Chartered Insurance Institute | Chartered Insurance Institute

3 min read Partner content

The Personal Finance Society has established a Consumer Insight Panel intended to inform, influence and support the society with its work to improve consumer confidence and trust in financial advice.

The panel, which met for the first time in London in January, will advise and support the Personal Finance Society in its work to develop and deliver clear and balanced information, and effective public education. This will help to assist an increasing number of consumers to make better informed decisions about their financial needs, leading to better consumer outcomes.The initiative ultimately seeks to improve consumer confidence and trust in the financial planning profession.

The Consumer Insight Panel is made up of organisations and individuals who have significant consumer insight, including the Financial Services Consumer Panel, Age UK, Which?, the Money Advice Service, the Pensions Advisory Service and independent experts together with Personal Finance Society leaders.

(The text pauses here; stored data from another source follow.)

(** A frame of a live connection renews the lease of that connection, and
    leaves the node table and the records of the other connections alone. *)
Lemma handleFrame_frame `{GoRuntime} c f now s s' out :
  live c s → handleFrame c f now s = Ok (s', out) →
  nodes s' = nodes s ∧ cfg s' = cfg s ∧ (∀ c', c' ≠ c → conns s' !! c' = conns s !! c') ∧
  (∀ x, conns s' !! c = Some x → leaseUntil x = now + LeaseTTL (cfg s)).
Proof.
  intros (nc & Hnc & Hc) Hf. unfold handleFrame in Hf. rewrite Hnc, (renewLease_spec s _ c nc now Hc Hnc) in Hf.
  set (s1 := set_conn c _ s) in *. set (nc1 := set_lease (now + LeaseTTL (cfg s)) nc) in *.
  assert (conns s1 !! c = Some nc1) as Hnc1 by apply lookup_insert_eq. rewrite Hnc1 in Hf. cbn [default from_option id] in Hf.
  assert (∀ s2 nc', nodes s2 = nodes s → cfg s2 = cfg s → conns s2 = conns s1 → leaseUntil nc' = now + LeaseTTL (cfg s) →
    nodes (set_conn c nc' s2) = nodes s ∧ cfg (set_conn c nc' s2) = cfg s ∧
    (∀ c', c' ≠ c → conns (set_conn c nc' s2) !! c' = conns s !! c') ∧
    (∀ x, conns (set_conn c nc' s2) !! c = Some x → leaseUntil x = now + LeaseTTL (cfg s))) as Hset.
  { intros s2 nc' ? ? Hcs Hl. split_and!; [done..| |]; cbn; intros c'.
    - intros Hne. rewrite lookup_insert_ne, Hcs by done. cbn. by rewrite lookup_insert_ne.
    - rewrite lookup_insert_eq. by intros [= <-]. }
  assert (nodes s1 = nodes s ∧ cfg s1 = cfg s ∧ (∀ c', c' ≠ c → conns s1 !! c' = conns s !! c') ∧
    (∀ x, conns s1 !! c = Some x → leaseUntil x = now + LeaseTTL (cfg s))) as Hsame.
  { split_and!; [done..| |]; cbn; intros c'; [intros Hne; by rewrite lookup_insert_ne|].
    rewrite lookup_insert_eq. by intros [= <-]. }
  repeat case_decide; try (injection Hf as <- <-; done).
  - injection Hf as Hf. unfold handleCreateSession in Hf. case_decide; cbn [nextSessionID] in Hf;
      match type of Hf with context [sessions ?x !! ?y] => destruct (sessions x !! y) end;
      injection Hf as <- <-; try done; rewrite leave_sessions; by apply Hset.
  - injection Hf as Hf. unfold handleJoinSession in Hf. case_decide; [by injection Hf as <- <-|].
    destruct (sessions s1 !! FSessionID f); injection Hf as <- <-; [|done]. rewrite leave_sessions.
    unfold add_member. destruct (sessions (set_sessions _ _) !! _); by apply Hset.
  - unfold handleListPeers in Hf. case_decide; [by injection Hf as <- <-|].
    destruct (sessions s1 !! sessionID nc1); [|done]. by injection Hf as <- <-.
  - injection Hf as Hf. unfold handleHeartbeat in Hf.
    rewrite (renewLease_spec s1 (ncid nc1) c nc1 now Hc Hnc1) in Hf. injection Hf as <- <-. by apply Hset.
Qed.

(** Traffic keeps a node alive.  Any frame that a live connection sends at
    time [t] (other than the join that [rejoin_panics] is about) protects its
    node from every reaper tick up to [t + LeaseTTL], unless the node's own
    record changes again. *)
Theorem lease_protects (RT : GoRuntime) (L : @RuntimeLaws RT) c f t s s' out nc now :
  consistent s → conns s !! c = Some nc → nodes s !! ncid nc = Some c →
  handleFrame c f t s = Ok (s', out) → now ≤ t + LeaseTTL (cfg s) →
  ncid nc ∉ expired_nodes now s'.
Proof.
  intros Hcons Hnc Hc Hf Hle Hin. apply elem_of_expired in Hin as (c' & nc' & Hc' & Hnc' & Hlt).
  destruct (handleFrame_frame c f t s s' out) as (Hn & _ & _ & Hx); [by exists nc|done|].
  rewrite Hn in Hc'. assert (c' = c) as -> by congruence. apply Hx in Hnc'. lia.
Qed.

(** ** What breaks the tables *)

(** A node that joins the session it is the only member of breaks the
    server.  The join is acknowledged but the session vanishes from the table
    (the node is put into an object that nobody can reach), and the node's
    next list-peers request panics the server. *)
Theorem rejoin_panics (RT : GoRuntime) c f now s f' now' :
  consistent s → live c s → sole_rejoin c f s → Kind f' = KindListPeersReq →
  ∃ s' out, handleFrame c f now s = Ok (s', out) ∧
    out = [Send c (reply_session KindJoinSessionResp (RequestID f) (FSessionID f))] ∧
    sessions s' !! FSessionID f = None ∧ handleFrame c f' now' s' = Panic.
Proof.
  intros Hcons (nc & Hnc & Hc) (nc' & sess & Hnc' & Hk & Hf & Hsess & Hmem) Hk'.
  assert (nc' = nc) as -> by congruence.
  destruct (proj1 (proj2 Hcons) _ _ Hsess) as (_ & Hne & _ & _).
  unfold handleFrame at 1. rewrite Hnc, (renewLease_spec s _ c nc now Hc Hnc).
  set (s1 := set_conn c _ s). set (nc1 := set_lease (now + LeaseTTL (cfg s)) nc).
  assert (conns s1 !! c = Some nc1) as Hnc1 by apply lookup_insert_eq. rewrite Hnc1. cbn [default from_option id].
  rewrite Hk. cbn [decide decide_rel]. rewrite decide_False by done. rewrite decide_True by done.
  unfold handleJoinSession. rewrite decide_False by (by rewrite Hf).
  assert (sessions s1 !! FSessionID f = Some sess) as Hs1 by (by rewrite Hf). rewrite Hs1.
  rewrite leave_sessions. unfold leave_sess. rewrite decide_False by done. unfold remove_sess.
  change (sessionID nc1) with (sessionID nc). change (ncid nc1) with (ncid nc).
  rewrite <- Hf, Hs1, Hmem, decide_True by set_solver.
  set (s2 := set_sessions (delete (FSessionID f) (sessions s1)) s1).
  assert (add_member (ncid nc) (FSessionID f) s2 = s2) as ->.
  { unfold add_member. by change (sessions s2) with (delete (FSessionID f) (sessions s1)); rewrite lookup_delete_eq. }
  eexists _, _. split_and!; [done|done|apply lookup_delete_eq|].
  set (s3 := set_conn c (set_sessionID (FSessionID f) nc1) s2).
  assert (conns s3 !! c = Some (set_sessionID (FSessionID f) nc1)) as Hnc3 by apply lookup_insert_eq.
  unfold handleFrame. rewrite Hnc3. change (ncid (set_sessionID (FSessionID f) nc1)) with (ncid nc).
  rewrite (renewLease_spec s3 (ncid nc) c (set_sessionID (FSessionID f) nc1) now' Hc Hnc3).
  cbn [conns set_conn]. rewrite lookup_insert_eq. cbn [default from_option id]. rewrite Hk'.
  rewrite decide_False by done. rewrite decide_False by done. rewrite decide_True by done.
  unfold handleListPeers. cbn [sessionID set_lease set_sessionID]. rewrite decide_False by (by rewrite Hf).
  change (sessions (set_conn _ _ s3)) with (delete (FSessionID f) (sessions s1)). by rewrite lookup_delete_eq.
Qed.

(** A late goodbye evicts a new connection.  When a node was reaped and
    has registered again under the same id, the deferred [disconnect] of the
    goroutine serving its old connection removes the new registration and
    closes the new connection. *)
Theorem stale_disconnect_evicts s id c nc :
  nodes s !! id = Some c → conns s !! c = Some nc →
  nodes (disconnect id s).1 !! id = None ∧ (disconnect id s).2 = [Close c].
Proof.
  intros Hc Hnc. unfold disconnect. rewrite Hc, Hnc. cbn [fst snd]. split; [|done].
  case_decide; [|rewrite remove_sessions]; cbn; apply lookup_delete_eq.
Qed.

(** ** Concrete runs *)

#[local] Existing Instance insertion_runtime.
(* ===== verification/GameLogProofs.v ===== *)
(** * Correctness of the action log

    The entry encoding is uniquely decodable, so the bytes that are hashed and
    signed determine the history; proposals, auto-folds and receipts accept
    exactly what the protocol says; logs grown through the checks satisfy the
    invariant of the game state. *)

From stdpp Require Import base list gmap strings numbers.
From Stdlib Require Import ZArith Lia Ascii.
From S2P Require Import Prelude GameState GameStateProofs GameLog.

#[local] Open Scope Z_scope.

(** ** Specification vocabulary *)

(** An entry whose variable-length fields fit their length prefixes. *)
Record entry_wf (e : Entry) : Prop := {
  ew_round : 0 ≤ RoundID e < 2 ^ 64;
  ew_action : action_wf (EAction e);
  ew_sig : len (Signature e) < 2 ^ 16;
  ew_data : len (Data e) < 2 ^ 32;
  ew_cosigners : IsAutoFold e = true → len (CoSigners e) < 2 ^ 8;
  ew_cosigs : IsAutoFold e = true →
    length (CoSignatures e) = length (CoSigners e)
    ∧ Forall (λ s, len s < 2 ^ 16) (CoSignatures e)
}.

(** What the encoding of an entry carries: the co-signature section of a
    signed entry is not encoded. *)
Definition encoded_part (e : Entry) : Entry :=
  if IsAutoFold e then e
  else mkEntry (RoundID e) (PlayerID e) (EAction e) (Signature e) [] [] (Data e).

(** A decoder of the encoding, the inverse of [Entry_Bytes]. *)
Definition split_at (n : nat) (l : list Z) : option (list Z * list Z) :=
  if decide (n ≤ length l)%nat then Some (take n l, drop n l) else None.

Fixpoint parse_cosigs (n : nat) (b : list Z) : option (list Z * list (list Z) * list Z) :=
  match n with
  | O => Some ([], [], b)
  | S n' =>
      '(signer, b) ← split_at 1 b;
      '(sl, b) ← split_at 2 b;
      '(sig, b) ← split_at (Z.to_nat (unbe sl)) b;
      '(signers, sigs, b) ← parse_cosigs n' b;
      Some (signer ++ signers, sig :: sigs, b)
  end.

Definition parse_entry (b : list Z) : option (Entry * list Z) :=
  '(round, b) ← split_at 8 b;
  '(player, b) ← split_at 1 b;
  '(kind, b) ← split_at 1 b;
  '(amount, b) ← split_at 8 b;
  '(sl, b) ← split_at 2 b;
  '(sig, b) ← split_at (Z.to_nat (unbe sl)) b;
  '(signers, sigs, b) ←
    (if (unbe kind =? ActionFold) && (len sig =? 0) then
       '(cnt, b) ← split_at 1 b; parse_cosigs (Z.to_nat (unbe cnt)) b
     else Some ([], [], b));
  '(dl, b) ← split_at 4 b;
  '(data, b) ← split_at (Z.to_nat (unbe dl)) b;
  Some (mkEntry (unbe round) (unbe player) (mkAction (unbe kind) (unbe amount))
          sig signers sigs data, b).

(** ** Decoding inverts encoding *)

Lemma split_at_app n l1 l2 : length l1 = n → split_at n (l1 ++ l2) = Some (l1, l2).
Proof.
  intros <-. unfold split_at. rewrite decide_True by (rewrite length_app; lia).
  by rewrite take_app_length, drop_app_length.
Qed.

The following issues have already been identified as areas where the panel would like to focus its attention and work together with the society for the benefit of consumers:

- The 'advice gap'
- Simplifying the customer journey
- Making financial services easier to use
- What does good advice look like and are consumers getting good advice?
- Developing and improving research and insight
- Balanced communications and guidance

Commenting on the new Consumer Insight Panel Keith Richards, chief executive of the Personal Finance Society, said: "With the growing focus on the need for better consumer education on financial matters, the Consumer Insight Panel will provide the Personal Finance Society with input from organisations who understand and represent consumer views and best interests, putting the needs of the consumer even more at the very heart of work going forward.

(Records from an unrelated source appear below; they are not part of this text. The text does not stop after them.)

#[export] Instance Log_Bytes_proper : Proper (same_history ==> eq) Log_Bytes.
Proof.
  intros l1 l2 (_ & _ & He). unfold Log_Bytes. revert He. generalize (entries l2).
  induction (entries l1) as [|e1 es1 IH]; intros [|e2 es2] He; simplify_eq/=; [done|].
  rewrite <- (Entry_Bytes_encoded e1), <- (Entry_Bytes_encoded e2), (IH es2) by done. congruence.
Qed.

(** ** Properties *)

Section Properties.
Context `{C : SigScheme} `{L : !SigLaws C}.

(** C10: the invariant of a replica's log.  However a log was grown by accepted
    proposals, accepted auto-folds and rollbacks, its bytes can be computed
    and replaying it gives a state (neither panics), chips are conserved, no
    seat has put in more than the current bet, and entry [i] carries round
    id [i]. *)
Theorem log_reach_invariant np stack l :
  table np stack → 2 ≤ np → log_reach np stack l →
  (∃ b, Log_Bytes l = Ok b)
  ∧ (∃ s, Log_Replay l = Ok s ∧ sumZ (Stacks s) + Pot s = np * stack
       ∧ Forall (λ c, 0 ≤ c ≤ CurrentBet s) (Contributions s))
  ∧ ∀ i e, entries l !! i = Some e → RoundID e = u64 (Z.of_nat i).
Proof.
  intros Ht Hn Hl. pose proof (log_reach_ok np stack l Ht Hn Hl) as Hok.
  split_and!; [by eapply log_ok_bytes| |].
  - destruct (log_ok_replay np stack l Hok) as (s & u & Hs & Hc & Hb).
    exists s. split_and!; [done|apply Hc|]. apply Forall_lookup_2. intros i c Hi.
    pose proof (Forall_lookup_1 _ _ _ _ (ck_contribs _ _ _ Hc) Hi).
    pose proof (Forall_lookup_1 _ _ _ _ (bt_contribs _ _ Hb) Hi). cbn in *. lia.
  - destruct Hok as (_ & _ & _ & He). intros i e Hi. apply (He i e Hi).
Qed.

"There was consensus on the panel that consistent and more balanced information across various public interest organisations, using common terminology, would aid the delivery of more effective financial education and in turn this should give the public more confidence and trust in making better informed decisions, especially around the need for qualified advice.

"The changes brought about by the RDR are not widely understood by the public but represent an opportunity for the profession to change perception amongst those who have never engaged with a professional adviser."

Teresa Perchard, chair of the panel and PFS non-executive director, added: "Consumers today face some very significant financial challenges. They are expected to take more responsibility for meeting the costs of their retirement and care, but with more limited cash and assets, poorer investment returns and more debt and other commitments than consumers had in the past. Gaining consumers' confidence to use high quality professional financial advice has even more potential to improve people's lives than in the past.

"I am therefore delighted the PFS has launched this initiative, and extremely pleased that we have had such a positive response from leading consumer representatives who have agreed to join the Panel and work with us to identify how the financial planning community can improve consumer trust and confidence in financial advice and deliver the best possible financial outcomes for consumers."